(* ===== verification/SequenceStore.v ===== *)
(** * Document numbering: the store and the use case

    [internal/core/repository/postgres/sequence_repo.go] with the statements of
    [queries/sequences.sql] and the keys of the [number_sequences] table, and
    [internal/core/usecase/sequence/sequence_usecase.go]. *)

From S2P Require Import Prelude GoStrings GoTime Sdk Tables Sequence.
#[local] Open Scope string_scope.
#[local] Open Scope list_scope.
#[local] Open Scope Z_scope.

(** ** The table *)

(** [sqlc.NumberSequence]. *)
Record SeqRow := mkSeqRow {
  sr_id : ID;
  sr_tenant_id : ID;
  sr_code : string;
  sr_name : string;
  sr_entity_type : string;
  sr_sub_type : string;
  sr_prefix : string;
  sr_suffix : string;
  sr_template : string;
  sr_padding : Z;
  sr_start_value : Z;
  sr_increment_by : Z;
  sr_current_value : Z;
  sr_reset_policy : string;
  sr_last_number : option string;
  sr_last_reset_at : option Time;
  sr_is_active : bool;
  sr_created_at : Time;
  sr_updated_at : Time;
}.

Abbreviation SeqTable := (gmap ID SeqRow).

(** The order in which sequences are listed. *)
Definition seq_listed_le (a b : SeqRow) : Prop :=
  sr_entity_type a <> sr_entity_type b /\ String.le (sr_entity_type a) (sr_entity_type b)
  \/ sr_entity_type a = sr_entity_type b
     /\ (sr_sub_type a <> sr_sub_type b /\ String.le (sr_sub_type a) (sr_sub_type b)
         \/ sr_sub_type a = sr_sub_type b /\ String.le (sr_code a) (sr_code b)).
#[export] Instance seq_listed_le_dec : RelDecision seq_listed_le.
Proof. intros a b. unfold seq_listed_le. apply _. Defined.

Section Store.
  Context `{Env, Pg}.
  (** Rows the server refuses (lengths, foreign keys). *)
  Variable refused : SeqRow -> option error.

Definition toDomainSequence (row : SeqRow) : Sequence := {|
  seq_ID := sr_id row;
  seq_TenantID := sr_tenant_id row;
  seq_Code := sr_code row;
  seq_Name := sr_name row;
  seq_EntityType := sr_entity_type row;
  seq_SubType := sr_sub_type row;
  seq_Prefix := sr_prefix row;
  seq_Suffix := sr_suffix row;
  seq_Template := sr_template row;
  seq_Padding := sr_padding row;
  seq_StartValue := sr_start_value row;
  seq_IncrementBy := sr_increment_by row;
  seq_CurrentValue := sr_current_value row;
  seq_ResetPolicy := sr_reset_policy row;
  seq_LastNumber := default "" (sr_last_number row);
  seq_LastResetAt := sr_last_reset_at row;
  seq_IsActive := sr_is_active row;
  seq_CreatedAt := sr_created_at row;
  seq_UpdatedAt := sr_updated_at row |}.

(** The row [Create] writes; [int] columns are 32 bits wide. *)
Definition sequence_row (seq : Sequence) : SeqRow := {|
  sr_id := seq_ID seq;
  sr_tenant_id := seq_TenantID seq;
  sr_code := seq_Code seq;
  sr_name := seq_Name seq;
  sr_entity_type := seq_EntityType seq;
  sr_sub_type := seq_SubType seq;
  sr_prefix := seq_Prefix seq;
  sr_suffix := seq_Suffix seq;
  sr_template := seq_Template seq;
  sr_padding := int32 (seq_Padding seq);
  sr_start_value := seq_StartValue seq;
  sr_increment_by := int32 (seq_IncrementBy seq);
  sr_current_value := seq_CurrentValue seq;
  sr_reset_policy := seq_ResetPolicy seq;
  sr_last_number := if String.eqb (seq_LastNumber seq) "" then None else Some (seq_LastNumber seq);
  sr_last_reset_at := pg_timestamptz <$> seq_LastResetAt seq;
  sr_is_active := seq_IsActive seq;
  sr_created_at := pg_timestamptz (seq_CreatedAt seq);
  sr_updated_at := pg_timestamptz (seq_UpdatedAt seq) |}.
(** [event.Handler]. *)
Definition Handler (D : Type) : Type := Ctx -> BaseEvent -> M D unit.

(** ** The contract

    What the users of a bus rely on: publishing never panics, whatever the
    handlers do. *)
Class Bus (D : Type) := {
  bus_Publish : Ctx -> BaseEvent -> M D unit;
  bus_no_panic : forall ctx evt w e, (bus_Publish ctx evt w).1 <> Panic e;
}.

(** ** The implementation *)

Abbreviation inMemoryBus D := (gmap string (list (Handler D))).

Section InMemory.
  Context {D : Type}.

Definition NewInMemoryBus : inMemoryBus D := ∅.

Definition Subscribe (b : inMemoryBus D) (eventType : string) (handler : Handler D) : inMemoryBus D :=
  <[eventType := default [] (b !! eventType) ++ [handler]]> b.

(** The test of the wildcard loop on one pattern. *)
Definition wildcard_matches (pattern eventType : string) : bool :=
  if String.eqb pattern "*" then true
  else match CutSuffix pattern ".*" with
       | Some prefix => HasPrefix eventType (prefix +:+ ".")
       | None => false
       end.

(** The handlers to call; [iter] is the order in which Go iterates over the
    keys of the map. *)
Definition targets (b : inMemoryBus D) (iter : list string) (eventType : string) : list (Handler D) :=
  default [] (b !! eventType)
  ++ concat (map (fun pattern => if wildcard_matches pattern eventType
                                 then default [] (b !! pattern) else []) iter).

(** The deferred [recover] turns a panic into an error. *)
Definition executeHandlerSafely (ctx : Ctx) (h : Handler D) (evt : BaseEvent) : M D unit := fun w =>
  match h ctx evt w with
  | (Panic e, w') => (Err (ENew ("handler panic: " +:+ Error e)), w')
  | r => r
  end.

(** The loop over the targets; the number of failures. *)
Fixpoint run_handlers (ctx : Ctx) (hs : list (Handler D)) (evt : BaseEvent) : M D Z :=
  match hs with
  | [] => ret 0
  | h :: hs' =>
      r <- attempt (executeHandlerSafely ctx h evt) ;;
      n <- run_handlers ctx hs' evt ;;
      ret (match r with inl _ => n | inr _ => n + 1 end)
  end.

Definition Publish (b : inMemoryBus D) (iter : list string) (ctx : Ctx) (evt : BaseEvent) : M D unit :=
  failed <- run_handlers ctx (targets b iter (be_Type evt)) evt ;;
  if 0 <? failed then fail (ENew ("event handling errors: " +:+ Itoa failed +:+ " handler(s) failed"))
  else ret tt.
(** The loop over a batch of distinct rows. *)
Lemma process_events_rows ctx rows (w : World D) r w' :
  handlers_append -> NoDup (map ob_id rows) ->
  (forall x, x ∈ rows -> outbox w !! ob_id x = Some x /\ ob_id x <> NilID) ->
  process_events ctx (map toOutboxEvent rows) w = (r, w') ->
  (exists n, r = Ok n) /\
  forall k x, outbox w !! k = Some x ->
    exists x', outbox w' !! k = Some x' /\
      ((x' = x /\ ((forall y, y ∈ rows -> ob_id y <> k) \/ exists n, env_fault n <> None))
       \/ (x ∈ rows /\ settles x x')).
Proof.
  intros Happ. revert w r w'. induction rows as [|row rows IH]; intros w r w' Hnd Hrows.
  - intros [= <- <-]. split; [eauto |]. intros k x Hk. exists x. split; [done |]. left. split; [done |].
    left. by intros y ?%elem_of_nil.
  - cbn [map process_events] in *. apply NoDup_cons in Hnd as [Hni Hnd]. unfold bind at 1.
    destruct (Hrows row) as [Hrow Hid]; [by left |].
    destruct (process_event ctx (toOutboxEvent row) w) as [r1 w1] eqn:E1.
    destruct (process_event_step ctx row w r1 w1 Happ Hrow Hid E1) as ([n ->] & Hother & Hself).
    assert (forall y, y ∈ rows -> ob_id y <> ob_id row) as Hdist.
    { intros y Hy E. apply Hni. rewrite <- E. apply list_elem_of_In, in_map, list_elem_of_In, Hy. }
    unfold bind. destruct (process_events ctx (map toOutboxEvent rows) w1) as [r2 w2] eqn:E2.
    destruct (IH w1 r2 w2 Hnd) as [[m ->] Hrest]; [| done |].
    { intros y Hy. destruct (Hrows y) as [Hly Hny]; [by right |]. split; [| done]. apply Hother; auto. }
    intros [= <- <-]. split; [eauto |]. intros k x Hk.
    destruct (decide (k = ob_id row)) as [->|Hne].
    + assert (x = row) as -> by congruence. destruct Hself as [[Hs Hf]|(row' & Hs & Hst)].
      * destruct (Hrest _ _ Hs) as (x' & Hx' & [[-> _]|[Hin _]]).
        -- exists row. split; [done |]. left. auto.
        -- by destruct (Hdist row Hin).
      * destruct (Hrest _ _ Hs) as (x' & Hx' & [[-> _]|[Hin _]]).
        -- exists row'. split; [done |]. right. split; [by left | done].
        -- by destruct (Hdist row' Hin), (settles_id _ _ Hst).
    + destruct (Hrest k x (Hother _ _ Hk Hne)) as (x' & Hx' & [[-> Hc]|[Hin Hst]]).
      * exists x. split; [done |]. left. split; [done |]. destruct Hc as [Hc|Hc]; [left | by right].
        intros y [->|Hy]%elem_of_cons; auto.
      * exists x'. split; [done |]. right. split; [by right | done].
Qed.
Lemma CheckCircular_cases orgs target new :
  match CheckCircularReference orgs target new with
  | Ok _ => match parent_of new with
            | None => True
            | Some p => (exists k, depth (build_parentMap orgs) k p) /\ ~ above (build_parentMap orgs) target p
            end
  | Err e => errors_Is e ErrInvalidInput = true /\ exists p, parent_of new = Some p /\
      (above (build_parentMap orgs) target p \/ forall k, ~ depth (build_parentMap orgs) k p)
  | Panic _ => False
  end.
Proof.
  unfold CheckCircularReference. destruct (parent_of new) as [p|] eqn:Ep; [| done].
  destruct (decide (p = target)) as [->|Hne].
  - split; [apply errors_Is_Errorf |]. exists target. split; [done |]. left. constructor.
  - destruct (walk_up _ _ _ _ _) as [[]|e|e] eqn:E.
    + apply walk_up_Ok in E. by rewrite Ep in E.
    + apply walk_up_Err in E as (He & c & Ec & Hc); [| set_solver].
      split; [done |]. exists c. split; [congruence | done].
    + eapply walk_up_total; [| | exact E]; [set_solver |].
      pose proof (build_parentMap_size orgs). rewrite size_empty. lia.
Qed.

(** Hanging a node under one that is not below it keeps the forest. *)
Lemma forest_insert pm target p :
  forest pm -> (exists k, depth pm k p) -> ~ above pm target p ->
  parent_of (Some p) = Some p -> forest (<[target := Some p]> pm).
Proof.
  intros Hf [kp Hkp] Hna Hp.
  assert (forall x, par (<[target := Some p]> pm) x = if decide (x = target) then Some p else par pm x) as Epar.
  { intros x. unfold par. destruct (decide (x = target)) as [->|].
    - by rewrite lookup_insert_eq.
    - by rewrite lookup_insert_ne. }
  assert (forall k x, depth pm k x -> ~ above pm target x -> depth (<[target := Some p]> pm) k x) as Hkeep.
  { induction 1 as [x E|x q k E Hq IH]; intros Hn.
    - constructor. rewrite Epar, decide_False; [done |]. intros ->. apply Hn. constructor.
    - econstructor; [rewrite Epar, decide_False; [done |]; intros ->; apply Hn; constructor |].
      apply IH. intros Ha. apply Hn. by econstructor. }
  assert (depth (<[target := Some p]> pm) (S kp) target) as Ht.
  { econstructor; [by rewrite Epar, decide_True by done | auto]. }
  assert (forall k x, depth pm k x -> exists k', depth (<[target := Some p]> pm) k' x) as Hall.
  { induction 1 as [x E|x q k E Hq [k' IH]].
    - destruct (decide (x = target)) as [->|]; [eauto |]. exists 0%nat. constructor. by rewrite Epar, decide_False.
    - destruct (decide (x = target)) as [->|]; [eauto |]. exists (S k'). econstructor; [by rewrite Epar, decide_False | done]. }
  intros x. rewrite lookup_insert_is_Some. intros [->|[_ Hx]]; [eauto |].
  destruct (Hf x Hx) as [k Hk]. eauto.
Qed.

|---|

> _THE PROBLEM_:
If a line in the records includes the string "econstructor", copy it.

> _EXERCISE RESULT_:
    - econstructor; [rewrite Epar, decide_False; [done |]; intros ->; apply Hn; constructor |].
      apply IH. intros Ha. apply Hn. by econstructor. }
  { econstructor; [by rewrite Epar, decide_True by done | auto]. }
    - destruct (decide (x = target)) as [->|]; [eauto |]. exists (S k'). econstructor; [by rewrite Epar, decide_False | done]. }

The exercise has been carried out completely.